Los nervios de la cara del señor Wordsworth se crisparon inexplicablemente: por un instante pareció apunto de echarse a reír. Cerró los ojos, compuso su expresión y dijo rápidamente, como si hubiera sido preciso contar los hechos lo antes posible:


–Tu padre caminaba por una calle de Nápoles cuando un cerdo se le cayó encima. Un accidente absurdo. Parece que en los barrios pobres de Nápoles la gente cría cerdos en los balcones. Éste cayó del quinto piso. Había engordado demasiado. El balcón cedió. El cerdo cayó sobre tu padre.


El señor Wordsworth se apartó del escritorio y se acercó a la ventana, volviendo la espalda a Jerome. La emoción lo estremeció ligeramente.


–¿Qué pasó con el cerdo? –preguntó Jerome.


II


No era insensibilidad por parte de Jerome, como interpretó el señor Wordsworth a sus colegas (hasta discutió con ellos la posibilidad de que Jerome no tuviera aún las condiciones para ser celador). Jerome sólo procuraba visualizar la extraña escena y obtener detalles concretos. Tampoco era Jerome un niño capaz de llorar; era un niño que cavilaba y nunca se le ocurrió en esa escuela preparatoria que las circunstancias de la muerte de su padre fueran cómicas; eran parte del misterio de la vida. Sólo después, durante el primer curso de la escuela pública, cuando contó los hechos a su mejor amigo, empezó a darse cuenta de cómo reaccionaban los demás. Naturalmente, después de esa confidencia lo llamaron, con bastante injusticia, Cerdo.

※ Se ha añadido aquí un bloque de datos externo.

Record reading w : Prop := {
  rd_no_nl : no_nl (a_rbuf (w_app w));
  rd_short : (length (a_rbuf (w_app w)) < sizeof_rbuf)%nat;
  rd_chunks : Forall (fun c => c <> []) (a_stdin (w_app w));
}.

(** What has been done with the message [ds], whose text ends with [tl]. *)
Definition fed (past : Z) (q ds : list bytes) (tl : bytes) w w' : Prop :=
  exists ds1 ds2, ds = ds1 ++ ds2 /\ feeding past (q ++ ds1) w' /\ outgoing w w' /\
    ((pending_text w' = enc_all ds2 ++ tl /\ (a_curlistsize (w_app w') = limlistsize \/ (ds2 = [] /\ tl = []))) \/
     (ds2 = [] /\ tl = end_mark /\ pending_text w' = [] /\ a_endmsg (w_app w') = true)).

Lemma read_stdin_wp past q w c cs Q :
  feeding past q w -> reading w -> a_stdin (w_app w) = c :: cs ->
  (forall n x cs', (0 < n)%nat -> feeding past q (w <| w_app := (w_app w) <| a_rbuf := x |> <| a_stdin := cs' |> |>) ->
     x ++ concat cs' = pending_text w -> Forall (fun c => c <> []) cs' ->
     (length (concat cs') + n = length (concat (a_stdin (w_app w))))%nat ->
     Q n (w <| w_app := (w_app w) <| a_rbuf := x |> <| a_stdin := cs' |> |>)) ->
  wp read_stdin Q w.
Proof.
  intros Hf [_ Hshort Hch] Hin HQ. unfold read_stdin, geta, seta. sess_steps. rewrite Hin in *.
  apply Forall_cons_1 in Hch as [Hc Hch]. sess_steps.
  set (n := Nat.min _ _). assert (0 < n <= length c)%nat as Hn.
  { unfold n. destruct c; [done|]. cbn [length]. lia. }
  assert (concat (if (length (drop n c) =? 0)%nat then cs else drop n c :: cs) = drop n c ++ concat cs) as Hcc.
  { destruct (Nat.eqb_spec (length (drop n c)) 0) as [H0|]; [|done].
    by apply length_zero_iff_nil in H0 as ->. }
  apply (HQ n); [lia| | | |].
  - match goal with
    | |- feeding _ _ (_ <| w_app := (_ <| a_rbuf := ?x |>) <| a_stdin := ?c |> |>) =>
        by apply (feeding_app _ _ _ (fun a => a <| a_rbuf := x |> <| a_stdin := c |>))
    end.
  - unfold pending_text. rewrite Hcc, Hin. cbn. by rewrite <- app_assoc, (app_assoc (take n c)), take_drop.
  - destruct (Nat.eqb_spec (length (drop n c)) 0); [done|]. constructor; [|done]. by destruct (drop n c).
  - rewrite Hcc. cbn. rewrite !length_app, length_drop. lia.
Qed.

Lemma stdin_eof past q ds tl w :
  feeding past q w -> reading w -> a_stdin (w_app w) = [] -> tl = [] \/ tl = end_mark ->
  pending_text w = enc_all ds ++ tl -> fed past q ds tl w w.
Proof.
  intros Hf Hr Hin Htl Ht. assert (no_nl (enc_all ds ++ tl)) as Hn.
  { rewrite <- Ht. unfold pending_text. rewrite Hin. cbn. rewrite app_nil_r. apply Hr. }
  assert (ds = [] /\ tl = []) as [-> ->].
  { split; [apply enc_all_no_nl; unfold no_nl in *; set_solver|].
    destruct Htl as [-> | ->]; [done|]. unfold no_nl, end_mark in Hn. set_solver. }
  exists [], []. split_and!; [done|by rewrite app_nil_r|done|]. left. split; [done|by right].
Qed.

Lemma enc_all_length ds x : (length ds <= length (enc_all ds ++ x))%nat.
Proof.
  rewrite length_app. unfold enc_all. induction ds as [|d ds IH]; cbn; [lia|].
  unfold enc in *. rewrite !length_app in *. cbn in *. lia.
Qed.

Lemma stdin_loop_wp fuel past q ds tl w :
  feeding past q w -> reading w -> Forall asdu_ok ds -> tl = [] \/ tl = end_mark -> pending_text w = enc_all ds ++ tl ->
  (length (concat (a_stdin (w_app w))) <= fuel)%nat ->
  wp (stdin_loop fuel) (fun _ w' => fed past q ds tl w w') w.
Proof.
  revert q ds w. induction fuel as [|fuel IH]; intros q ds w Hf Hr Hds Htl Htext Hfuel; cbn [stdin_loop];
    (destruct (a_stdin (w_app w)) as [|c cs] eqn:Hin;
     [unfold read_stdin, geta, seta; sess_steps; rewrite Hin; cbn; sess_steps; by apply stdin_eof|]).
  { pose proof (rd_chunks _ Hr) as Hch. rewrite Hin in Hch. apply Forall_cons_1 in Hch as [Hc _].
    destruct c; [done|]. cbn in Hfuel. lia. }
  apply wp_bind. eapply read_stdin_wp; [done..|]. intros n x cs' Hn Hf1 Htext1 Hch1 Hlen1. rewrite Hin in Hlen1.
  replace (n =? 0)%nat with false by (symmetry; apply Nat.eqb_neq; lia).
  unfold geta, seta. sess_steps. cbn [w_app upd upd_w_app a_rbuf upd_a_rbuf upd_a_stdin].
  rewrite Htext in Htext1. set (w1 := w <| w_app := _ |>) in *.
  assert (outgoing w w1) as Ho1 by by apply outgoing_app.
  destruct (enc_all_prefix ds tl x (concat cs') Hds Htl Htext1) as
    [(ds1 & ds2 & p & -> & -> & Hp & Hpy & Hplen)|(-> & -> & Hcs)].
  2: { eapply wp_mono; [apply do_lines_mark_wp; [done|done|]|].
    { rewrite length_app. pose proof (enc_all_length ds []) as H. rewrite app_nil_r in H. cbn. lia. }
    intros r w2 (-> & Hf2 & Hb2 & Hs2 & He2 & Ho2). sess_steps. exists ds, [].
    split_and!; [by rewrite app_nil_r|done|by etrans|right]. split_and!; [done|done| |done].
    unfold pending_text. rewrite Hb2, Hs2. exact Hcs. }
  apply Forall_app in Hds as [Hds1 Hds2].
  eapply wp_mono; [apply do_lines_wp; [done|done|done|apply enc_all_length]|].
  intros r w2 (-> & Hf2 & [Hi2a Hi2b] & Ho2). cbn in Hi2a, Hi2b. sess_steps.
  replace (length p =? sizeof_rbuf)%nat with false by (symmetry; apply Nat.eqb_neq; lia).
  set (w3 := w2 <| w_app := (w_app w2) <| a_rbuf := p |> |>).
  match goal with |- wp _ _ ?x => change x with w3 end.
  assert (outgoing w w3) as Ho3 by (do 2 (etrans; [eassumption|]); by apply outgoing_app).
  assert (feeding past (q ++ ds1) w3) as Hf3 by (apply (feeding_app _ _ _ (fun a => a <| a_rbuf := p |>)); [done|done|by intros]).
  assert (pending_text w3 = enc_all ds2 ++ tl) as Ht3 by (unfold pending_text; cbn; by rewrite Hi2b).
  destruct (Z.eqb_spec (a_curlistsize (w_app w3)) limlistsize) as [Hlim|Hlim].
  - apply wp_ev; [apply Hf3|]. exists ds1, ds2. split_and!; [done| | |left; split; [done|by left]].
    + destruct Hf3. by split.
    + etrans; [exact Ho3|].
      replace (w3 <| w_ev := event_del EvUser (w_ev w3) |>)
        with (w3 <| w_app := w_app w3 |> <| w_ev := event_del EvUser (w_ev w3) |>) by by destruct w3.
      apply outgoing_side; [done|by rewrite view_del..].
  - eapply wp_mono; [apply (IH (q ++ ds1) ds2 w3)|]; [done| |done|done|done|cbn; rewrite Hi2b; lia|].
    { split; cbn; [done|done|by rewrite Hi2b]. }
    intros [] w' (ds3 & ds4 & -> & Hf' & Ho' & Hend). exists (ds1 ++ ds3), ds4.
    split_and!; [by rewrite <- app_assoc|by rewrite app_assoc|by etrans|done].
Qed.

Lemma stdin_read_wp past q ds tl w :
  feeding past q w -> reading w -> Forall asdu_ok ds -> tl = [] \/ tl = end_mark -> pending_text w = enc_all ds ++ tl ->
  wp stdin_read (fun _ w' => fed past q ds tl w w') w.
Proof. intros Hf Hr Hds Htl Ht. unfold stdin_read, geta. sess_steps. by apply stdin_loop_wp. Qed.

(** C20: Standard input to the link layer, in a session whose waiting list is
    in order ([feeding]: empty unless the send window is full, its last pointer
    valid, no half-read ASDU, [past] ASDUs having waited and been sent before).
    For any stream of ASDU lines, cut into reads in any way, with or without the
    end mark after it, [stdin_read] returns in such a session, and every ASDU is
    either queued behind all earlier ones, sent or waiting, or still unread; it
    stops reading early only when the counted size of the list reaches its
    limit, so that [limlistsize - past] ASDUs wait, and with the end mark the
    message is complete.  Nothing is lost, duplicated or reordered, and the
    frames written meanwhile carry the ASDUs that have been sent, in order.  The
    condition does not hold after a connection has been lost with ASDUs waiting,
    nor after a confirmation, which leaves the last pointer dangling. *)
Theorem stdin_read_fifo past q ds tl w :
  feeding past q w -> reading w -> Forall asdu_ok ds -> tl = [] \/ tl = end_mark -> pending_text w = enc_all ds ++ tl ->
  wp stdin_read (fun _ w' => exists ds1 ds2, ds = ds1 ++ ds2 /\ feeding past (q ++ ds1) w' /\ outgoing w w' /\
    ((pending_text w' = enc_all ds2 ++ tl /\
      ((exists l, list_rep (w_app w') l /\ past + Z.of_nat (length l) = limlistsize /\
                  (l = [] \/ room (w_s w') = 0%nat)) \/ (ds2 = [] /\ tl = []))) \/
     (ds2 = [] /\ tl = end_mark /\ pending_text w' = [] /\ a_endmsg (w_app w') = true))) w.
Proof.
  intros Hf Hr Hds Htl Ht. eapply wp_mono; [by eapply stdin_read_wp|].
  intros [] w' (ds1 & ds2 & -> & Hf' & Ho & Hend). exists ds1, ds2. split_and!; [done..|].
  destruct Hend as [[Hp [Hlim|Hend]]|Hend]; [left|left; split; [done|by right]|by right].
  split; [done|left]. destruct (fd_list _ _ _ Hf') as (l & Hl & _ & Hroom & _ & Hz). exists l.
  split_and!; [done|congruence|done].
Qed.

(** The line that ends a message discards whatever was read after it:
    with the end mark in the buffer, text that arrived in the same read is
    dropped, ASDUs included. *)
Theorem end_mark_drops_rest fuel rest w :
  a_asdubuf (w_app w) = [] ->
  wp (do_lines (S fuel) (ch_gt :: ch_nl :: rest)) (fun r w' =>
    r = None /\ a_rbuf (w_app w') = [] /\ a_endmsg (w_app w') = true /\ w_s w' = w_s w /\
    a_nodes (w_app w') = a_nodes (w_app w)) w.
Proof.
  intros Ha. cbn [do_lines]. change (split_nl (ch_gt :: ch_nl :: rest)) with (Some ([ch_gt], rest)).
  cbn [do_lines]. unfold do_line, geta, seta. sess_steps. rewrite Ha. cbn. sess_steps. done.
Qed.
End stdin.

Por desgracia su tía no tenía sentido del humor. Sobre el piano había una fotografía ampliada de su padre: un hombre corpulento y triste, con un inapropiado traje oscuro, posaba en Capri con un paraguas (para protegerse del sol). Las rocas del Faraglione se veían al fondo. A los dieciséis años Jerome tenía clara conciencia de que el retrato se parecía más al autor de Sol y sombra y Paseo por las Baleares que a un agente del Servicio de Espionaje. Pero amaba el recuerdo de su padre: aún poseía un álbum lleno de tarjetas postales (mucho tiempo antes les había despegado las estampillas para su otra colección) y le apenaba que su tía se embarcara con extraños en el relato de la muerte de su padre.

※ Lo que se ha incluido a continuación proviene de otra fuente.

(** It counts from [vs0] and [vr0]; the log was [log0] and the output [out0].
    [mine] is what it has done since, [peer] what the other one has done, of
    whose frames it has read [p]; the other one has read [q] of its own. *)
Context (vs0 vr0 : Z) (log0 : list bytes) (out0 : bytes).

(** The peer has acknowledged the frames before number [a]; whatever it sends
    from now on acknowledges at least those. *)
Record acked_to (a : Z) (va : Z) peer (p : nat) : Prop := {
  ak_va : va = a mod 32767;
  ak_max : a <= vs0 + rxi peer;
  ak_rest : Forall (fun m => a <= mk_nr m) (drop p (marks vr0 vs0 peer));
}.

Record station w mine peer (p q : nat) : Prop := {
  st_good : good w;
  st_mem : w_mem w = [];
  st_left : s_left (w_s w) = 0;
  st_active : inactive (w_s w) = false;
  st_out : ev_out (ev_view (w_ev w)) = out0 ++ concat (txs mine);
  st_traced : traced vs0 vr0 mine;
  st_vs : s_vs (w_s w) = (vs0 + nI (txs mine)) mod 32767;
  st_vr : s_vr (w_s w) = (vr0 + rxi mine) mod 32767;
  st_us : tests_only (txs mine);
  st_p : (p <= length (txs peer))%nat;
  st_q : (q <= length (txs mine))%nat;
  st_rx : rxi mine = nI (take p (txs peer));
  st_log : app_log (w_app w) = log0 ++ payloads (take p (txs peer));
  st_acked : exists a, acked_to a (s_va (w_s w)) peer p /\ outstanding (w_s w) = vs0 + nI (txs mine) - a;
  st_tests : cnt TESTACT (us (drop q (txs mine))) + cnt TESTCON (us (drop p (txs peer))) = b2z (s_testfr (w_s w));
}.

“Un accidente absurdo”, empezaba ella, y el extraño o extraña adquiría la expresión que corresponde a un oyente interesado o compungido. Ambas reacciones, desde luego, eran falsas, pero era terrible para Jerome comprobar que súbitamente, en mitad del vago palabreo de su tía, el interés del oyente se hacía genuino. “No me imagino cómo pueden permitirse cosas semejantes en un país civilizado –decía su tía–. Supongo que debemos considerar que Italia es civilizada… Desde luego, en el extranjero tiene uno que estar preparado para cualquier cosa. Mi hermano viajaba mucho. Siempre llevaba un filtro de agua consigo. Era mucho menos caro que comprar todas esas botellas de agua mineral. Mi hermano decía siempre que gracias a lo que el filtro le permitía ahorrar pagaba el vino de la cena. Ya se darán cuenta ustedes de que era un hombre muy cuidadoso. Pero ¿a quién podía ocurrírsele que, caminando por la Via Dottore Manuele Panucci rumbo al Museo Hidrográfico, se le caería un cerdo encima?” Ese era el momento en que el interés del oyente se hacía genuino.

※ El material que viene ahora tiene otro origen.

(* ===== verification/Heap.v ===== *)
(** * The timer heap

    quemngr/heapfunc.c: a binary min-heap of timers in an array indexed from
    1, which doubles when it is full.  Array accesses outside the allocation
    fault.  The theorems relate the array to the multiset of timers it
    holds: it implements a priority queue. *)

From S2P Require Import Prelude.
From Stdlib Require Import Sorting.Sorted.

#[local] Open Scope nat_scope.
#[local] Arguments Nat.div : simpl never.
#[local] Arguments Nat.mul : simpl never.

(** ** Data *)
Record timeval := { tv_sec : Z; tv_usec : Z }.
Record heapnode := { key : timeval; indque : Z; hinode : Z }.

#[export] Instance timeval_eq_dec : EqDecision timeval.
Proof. solve_decision. Defined.
#[export] Instance heapnode_eq_dec : EqDecision heapnode.
Proof. solve_decision. Defined.

Definition timeval_zero : timeval := Build_timeval 0 0.
(** [(struct heapnode){0, 0}]; also what fresh array cells hold here. *)
Definition heapnode_zero : heapnode := Build_heapnode timeval_zero 0 0.

Record heap := { maxsize : nat; nodecount : nat; nodes : list heapnode }.

#[export] Instance heap_rebuild : Rebuild heap := fun h =>
  Build_heap (maxsize h) (nodecount h) (nodes h).
#[export] Instance upd_maxsize : Updater maxsize. Proof. solve_updater. Defined.
#[export] Instance upd_nodecount : Updater nodecount. Proof. solve_updater. Defined.
#[export] Instance upd_nodes : Updater nodes. Proof. solve_updater. Defined.

(** [timercmp(a, b, <)]. *)
Definition timer_lt (a b : timeval) : bool :=
  if (tv_sec a =? tv_sec b)%Z then (tv_usec a <? tv_usec b)%Z else (tv_sec a <? tv_sec b)%Z.

(** ** Operations *)
Abbreviation HM := (ST heap).

Definition hget (i : nat) : HM heapnode := fun h =>
  match nodes h !! i with Some x => Done (x, h) | None => Faulted OutOfBounds end.
Definition hset (i : nat) (x : heapnode) : HM unit := fun h =>
  if i <? length (nodes h) then Done (tt, h <| nodes := <[i := x]> (nodes h) |>) else Faulted OutOfBounds.

Definition heap_create (size : nat) : heap :=
  Build_heap size 0 (replicate (size + 1) heapnode_zero).

Definition heapnode_swap (i j : nat) : HM unit :=
  a ← hget i; b ← hget j; hset i b;; hset j a.

Definition heap_min (h : heap) : option heapnode :=
  if nodecount h =? 0 then None else nodes h !! 1.

(** The sift-up loop; [i] at least halves in each round. *)
Fixpoint sift_up (fuel i : nat) : HM unit :=
  if 1 <? i then
    a ← hget i; b ← hget (i / 2);
    if timer_lt (key a) (key b) then
      match fuel with
      | O => stop OutOfFuel
      | S fuel' => heapnode_swap i (i / 2);; sift_up fuel' (i / 2)
      end
    else skip
  else skip.

Definition heap_insert (k : timeval) (que inode : Z) : HM unit :=
  n ← gets nodecount; m ← gets maxsize;
  when (m <=? n + 1)
    (modify (fun h => h <| maxsize := m * 2 |> <| nodes := resize (m * 2) heapnode_zero (nodes h) |>));;
  modify (fun h => h <| nodecount := n + 1 |>);;
  hset (n + 1) (Build_heapnode k que (i32 inode));;
  sift_up (n + 1) (n + 1).

(** The index of the least among a node and its children. *)
Definition least_of (index : nat) : HM nat :=
  n ← gets nodecount;
  let l := 2 * index in let r := 2 * index + 1 in
  least ← (if l <=? n then
             a ← hget l; x ← hget index; mret (if timer_lt (key a) (key x) then l else index)
           else mret index);
  (if r <=? n then
     a ← hget r; b ← hget least; mret (if timer_lt (key a) (key b) then r else least)
   else mret least).

(** The loop goes down one level in each round. *)
Fixpoint heap_heapify (fuel index : nat) : HM unit :=
  least ← least_of index;
  if least =? index then skip
  else match fuel with
       | O => stop OutOfFuel
       | S fuel' => heapnode_swap index least;; heap_heapify fuel' least
       end.

Definition heap_extract_min : HM heapnode :=
  n ← gets nodecount;
  if n =? 0 then mret heapnode_zero
  else
    m ← hget 1;
    x ← hget n;
    hset 1 x;;
    modify (fun h => h <| nodecount := n - 1 |>);;
    heap_heapify n 1;;
    mret m.

(** ** The timers a heap holds *)
Definition heap_elems (h : heap) : list heapnode := take (nodecount h) (drop 1 (nodes h)).

Definition tle (a b : timeval) : Prop := timer_lt b a = false.

(** The key of the node at an index. *)
Definition kat (l : list heapnode) (i : nat) : timeval := key (nth i l heapnode_zero).

Definition heap_ordered (n : nat) (K : nat -> timeval) : Prop :=
  forall j, 2 <= j <= n -> tle (K (j / 2)) (K j).

(** Type invariant: the array is allocated, with room for one more node
    after a doubling, and every node is at least its parent. *)
Record heap_ok (h : heap) : Prop := {
  hk_room : nodecount h < maxsize h;
  hk_alloc : maxsize h <= length (nodes h);
  hk_order : heap_ordered (nodecount h) (kat (nodes h)) }.

(** ** Order on timers *)
Section order.
Implicit Types a b c : timeval.

Lemma tle_refl a : tle a a.
Proof. unfold tle, timer_lt. rewrite Z.eqb_refl. apply Z.ltb_irrefl. Qed.

Lemma tle_spec a b :
  tle a b <-> (tv_sec a < tv_sec b \/ tv_sec a = tv_sec b /\ tv_usec a <= tv_usec b)%Z.
Proof. unfold tle, timer_lt. destruct (Z.eqb_spec (tv_sec b) (tv_sec a)); lia. Qed.

Lemma tle_trans a b c : tle a b -> tle b c -> tle a c.
Proof. rewrite !tle_spec. lia. Qed.

Lemma tlt_le a b : timer_lt a b = true -> tle a b.
Proof. rewrite tle_spec. unfold timer_lt. destruct (Z.eqb_spec (tv_sec a) (tv_sec b)); lia. Qed.
End order.

Create HintDb heap discriminated.
#[export] Hint Resolve tle_refl tle_trans tlt_le : heap.

(** Division by two is all the arithmetic the index computations need. *)
Ltac half :=
  repeat match goal with
  | |- context [?x / 2] => lazymatch goal with
      | _ : 2 * (x / 2) <= x < 2 * (x / 2) + 2 |- _ => fail
      | _ => assert (2 * (x / 2) <= x < 2 * (x / 2) + 2)
               by (pose proof (Nat.div_mod_eq x 2); pose proof (Nat.mod_upper_bound x 2); lia)
      end
  | H : context [?x / 2] |- _ => lazymatch goal with
      | _ : 2 * (x / 2) <= x < 2 * (x / 2) + 2 |- _ => fail
      | _ => assert (2 * (x / 2) <= x < 2 * (x / 2) + 2)
               by (pose proof (Nat.div_mod_eq x 2); pose proof (Nat.mod_upper_bound x 2); lia)
      end
  end.

(** ** Swapping two nodes *)
Definition lswap (i j : nat) (l : list heapnode) : list heapnode :=
  <[j := nth i l heapnode_zero]> (<[i := nth j l heapnode_zero]> l).

Lemma length_lswap i j l : length (lswap i j l) = length l.
Proof. unfold lswap. by rewrite !length_insert. Qed.

Lemma nth_look (l : list heapnode) i : i < length l -> l !! i = Some (nth i l heapnode_zero).
Proof. intros H. destruct (lookup_lt_is_Some_2 l i H) as [x E]. by rewrite E, (nth_lookup_Some _ _ _ _ E). Qed.

Lemma kat_insert l i x j :
  i < length l -> kat (<[i := x]> l) j = if decide (i = j) then key x else kat l j.
Proof.
  intros H. unfold kat. case_decide as E.
  - subst j. by rewrite (nth_lookup_Some _ _ _ x (list_lookup_insert_eq l i x H)).
  - by rewrite !nth_lookup, list_lookup_insert_ne.
Qed.

Lemma kat_swap l i j k :
  i < length l -> j < length l ->
  kat (lswap i j l) k = if decide (j = k) then kat l i else if decide (i = k) then kat l j else kat l k.
Proof. intros Hi Hj. unfold lswap. by rewrite !kat_insert by (rewrite ?length_insert; done). Qed.

(** Writing over a cell exchanges its old value for the new one. *)
Lemma insert_exchange {A} (l : list A) i x y :
  l !! i = Some x -> x :: <[i := y]> l ≡ₚ y :: l.
Proof.
  revert i. induction l as [|z l IH]; intros [|i] H; simplify_eq/=; [constructor|].
  etrans; [apply Permutation_swap|]. rewrite (IH i H). constructor.
Qed.

Lemma swap_perm {A} (l : list A) i j a b :
  l !! i = Some a -> l !! j = Some b -> <[j := a]> (<[i := b]> l) ≡ₚ l.
Proof.
  intros Ha Hb. apply (Permutation_cons_inv (a := b)).
  assert (<[i := b]> l !! j = Some b) as Hj.
  { destruct (decide (i = j)) as [->|]; [apply list_lookup_insert_eq; eauto using lookup_lt_Some|].
    by rewrite list_lookup_insert_ne. }
  rewrite (insert_exchange _ _ _ _ Hj). by apply insert_exchange.
Qed.

(** The used part of the array, as a list. *)
Definition used (n : nat) (l : list heapnode) : list heapnode := take n (drop 1 l).

Lemma used_insert n l i x :
  1 <= i <= n -> used n (<[i := x]> l) = <[i - 1 := x]> (used n l).
Proof.
  intros H. unfold used. destruct l as [|z l]; [by destruct n, (i - 1), i|].
  destruct i as [|i]; [lia|]. simpl. rewrite !drop_0, Nat.sub_0_r. apply take_insert_lt. lia.
Qed.

Lemma used_lookup n l i : 1 <= i <= n -> used n l !! (i - 1) = l !! i.
Proof. intros H. unfold used. rewrite lookup_take_lt, lookup_drop by lia. f_equal. lia. Qed.

Lemma used_swap n l i j :
  n < length l -> 1 <= i <= n -> 1 <= j <= n -> used n (lswap i j l) ≡ₚ used n l.
Proof.
  intros Hl Hi Hj. unfold lswap. rewrite !used_insert by done.
  apply swap_perm; rewrite used_lookup by done; apply nth_look; lia.
Qed.

Section steps.
Implicit Types (h : heap) (i j : nat).

Lemma wp_hget i (Q : heapnode -> heap -> Prop) h :
  i < length (nodes h) -> Q (nth i (nodes h) heapnode_zero) h -> wp (hget i) Q h.
Proof. intros H HQ. unfold wp, hget. by rewrite nth_look. Qed.

Lemma wp_hset i x (Q : unit -> heap -> Prop) h :
  i < length (nodes h) -> Q tt (h <| nodes := <[i := x]> (nodes h) |>) -> wp (hset i x) Q h.
Proof. intros H HQ. unfold wp, hset. by rewrite (proj2 (Nat.ltb_lt _ _) H). Qed.

Lemma wp_swap i j (Q : unit -> heap -> Prop) h :
  i < length (nodes h) -> j < length (nodes h) ->
  Q tt (h <| nodes := lswap i j (nodes h) |>) -> wp (heapnode_swap i j) Q h.
Proof.
  intros Hi Hj HQ. unfold heapnode_swap. wp_steps. apply wp_hget; [done|]. wp_steps.
  apply wp_hget; [done|]. wp_steps. apply wp_hset; [done|].
  apply wp_hset; [simpl; by rewrite length_insert|]. exact HQ.
Qed.
End steps.

(** What a sift of the first [n] nodes may do. *)
Record sifted (n : nat) (h h' : heap) : Prop := {
  sf_count : nodecount h' = nodecount h;
  sf_max : maxsize h' = maxsize h;
  sf_len : length (nodes h') = length (nodes h);
  sf_perm : used n (nodes h') ≡ₚ used n (nodes h) }.

Lemma sifted_refl n h : sifted n h h.
Proof. by split. Qed.

Lemma sifted_swap n i j h h' :
  n < length (nodes h) -> 1 <= i <= n -> 1 <= j <= n ->
  sifted n (h <| nodes := lswap i j (nodes h) |>) h' -> sifted n h h'.
Proof.
  intros Hn Hi Hj [H1 H2 H3 H4]; simpl in *.
  split; [done|done|by rewrite H3, length_lswap|by rewrite H4, used_swap].
Qed.

(** ** Sift up *)
(** Order holds except between [i] and its parent. *)
Definition up_ok (n : nat) (K : nat -> timeval) (i : nat) : Prop :=
  (forall j, 2 <= j <= n -> j <> i -> tle (K (j / 2)) (K j)) /\
  (forall j, 2 <= j <= n -> j / 2 = i -> 2 <= i -> tle (K (i / 2)) (K j)).

Lemma up_ok_swap n l i :
  2 <= i <= n -> n < length l -> up_ok n (kat l) i -> timer_lt (kat l i) (kat l (i / 2)) = true ->
  up_ok n (kat (lswap i (i / 2) l)) (i / 2).
Proof.
  intros Hi Hn [H1 H2] Hlt. apply tlt_le in Hlt. half.
  split; intros j Hj Hne; [|intros Hp]; rewrite !kat_swap by lia; half.
  - destruct (decide (i / 2 = j)); [lia|].
    destruct (decide (i = j)) as [<-|]; [by rewrite !decide_True by lia|].
    destruct (decide (i / 2 = j / 2)) as [E|]; [eapply tle_trans; [exact Hlt|]; rewrite E; apply H1; lia|].
    destruct (decide (i = j / 2)) as [E|]; [apply H2; lia|].
    apply H1; lia.
  - rewrite !(decide_False (P := i / 2 = i / 2 / 2)), !(decide_False (P := i = i / 2 / 2)) by lia.
    rewrite (decide_False (P := i / 2 = j)) by lia.
    assert (tle (kat l (i / 2 / 2)) (kat l (i / 2))) as Hg by (apply H1; lia).
    destruct (decide (i = j)) as [|]; [done|].
    eapply tle_trans; [exact Hg|]. rewrite <- Hne. apply H1; lia.
Qed.

Lemma up_ok_done n K i : up_ok n K i -> tle (K (i / 2)) (K i) -> heap_ordered n K.
Proof. intros [H _] Hi j Hj. destruct (decide (j = i)) as [->|]; auto. Qed.

Lemma sift_up_wp n fuel i h :
  1 <= i <= n -> i <= fuel -> n < length (nodes h) -> up_ok n (kat (nodes h)) i ->
  wp (sift_up fuel i)
    (fun _ h' => sifted n h h' /\ heap_ordered n (kat (nodes h'))) h.
Proof.
  revert i h. induction fuel as [|fuel IH]; intros i h Hi Hf Hn Hup; [lia|].
  assert (i / 2 < i) by (half; lia).
  simpl. destruct (Nat.ltb_spec 1 i) as [Hgt|Hle].
  2: { wp_steps. split; [apply sifted_refl|]. intros j Hj. apply Hup; lia. }
  wp_steps. apply wp_hget; [lia|]. wp_steps. apply wp_hget; [lia|].
  fold (kat (nodes h) i) (kat (nodes h) (i / 2)). destruct (timer_lt _ _) eqn:Hlt.
  - wp_steps. apply wp_swap; [lia..|]. half.
    eapply wp_mono; [apply IH; simpl; rewrite ?length_lswap; [lia..|apply up_ok_swap; (lia || done)]|].
    intros _ h' [Hs Ho]. split; [|done]. eapply sifted_swap; [..|exact Hs]; lia.
  - wp_steps. split; [apply sifted_refl|]. exact (up_ok_done _ _ _ Hup Hlt).
Qed.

El padre de Jerome no había sido un escritor muy importante, pero siempre parece llegar un momento, después de la muerte de un escritor, en que alguien cree que vale la pena escribir al suplemento literario del Times para anunciar la preparación de una biografía y solicitar cartas, documentos o anécdotas de amigos del muerto. Por lo general esas biografías nunca aparecen: quizá no sean más que una oscura forma de chantaje y muchos de esos biógrafos en potencia encuentren de ese modo el medio de terminar sus estudios en Kansas o Nottingham: Jerome era contador público y vivía lejos del mundo literario. No comprendía que pocas amenazas había de que apareciera un biógrafo e ignoraba que había pasado el período de peligro. A veces ensayaba formas de relatar la muerte de su padre reduciendo al mínimo los elementos cómicos (era inútil negarse a informar, porque en ese caso el biógrafo acudiría sin duda a su tía, que tenía muchos años pero no daba muestras de perder sus energías).


Jerome pensaba que sólo había dos soluciones: la primera consistía en aproximarse lentamente al accidente de modo que, cuando llegara el momento de describirlo, el oyente ya estuviera tan bien preparado que la muerte resultara casi un anticlímax. El peligro principal de provocar la risa era siempre la sorpresa.


Cuando ensayaba este método, Jerome empezaba de manera bastante aburrida:


“¿Conoce usted esas altas casas de vecindad, en Nápoles? Alguien me dijo una vez que los napolitanos se sienten en su elemento en New York, así como la gente de Turín se siente en su elemento en Londres porque el río es muy semejante en ambas ciudades. Bueno… ¿dónde estaba yo? Ah, sí. En Nápoles, desde luego. Le sorprenderían las cosas que los habitantes de los barrios pobres tienen en los balcones de esas casas de vecindad en forma de rascacielos. No crea usted que cuelgan ropa. Crían animales: gallinas y hasta cerdos. Desde luego, los cerdos no pueden hacer ejercicio y engordan rápidamente”.


Jerome imaginaba que, llegado este punto, el oyente abriría los ojos de asombro.


“No sé cuánto puede crecer un cerdo, pero esas casas viejas están a punto de derrumbarse… Un balcón de un quinto piso cedió bajo el peso de uno de esos cerdos. Al caer, dio contra el balcón del cuarto piso y rebotó hacia la calle. Mi padre se dirigía al Museo Hidrográfico cuando el cerdo le cayó encima. Como caía desde tan alto, le rompió la nuca”.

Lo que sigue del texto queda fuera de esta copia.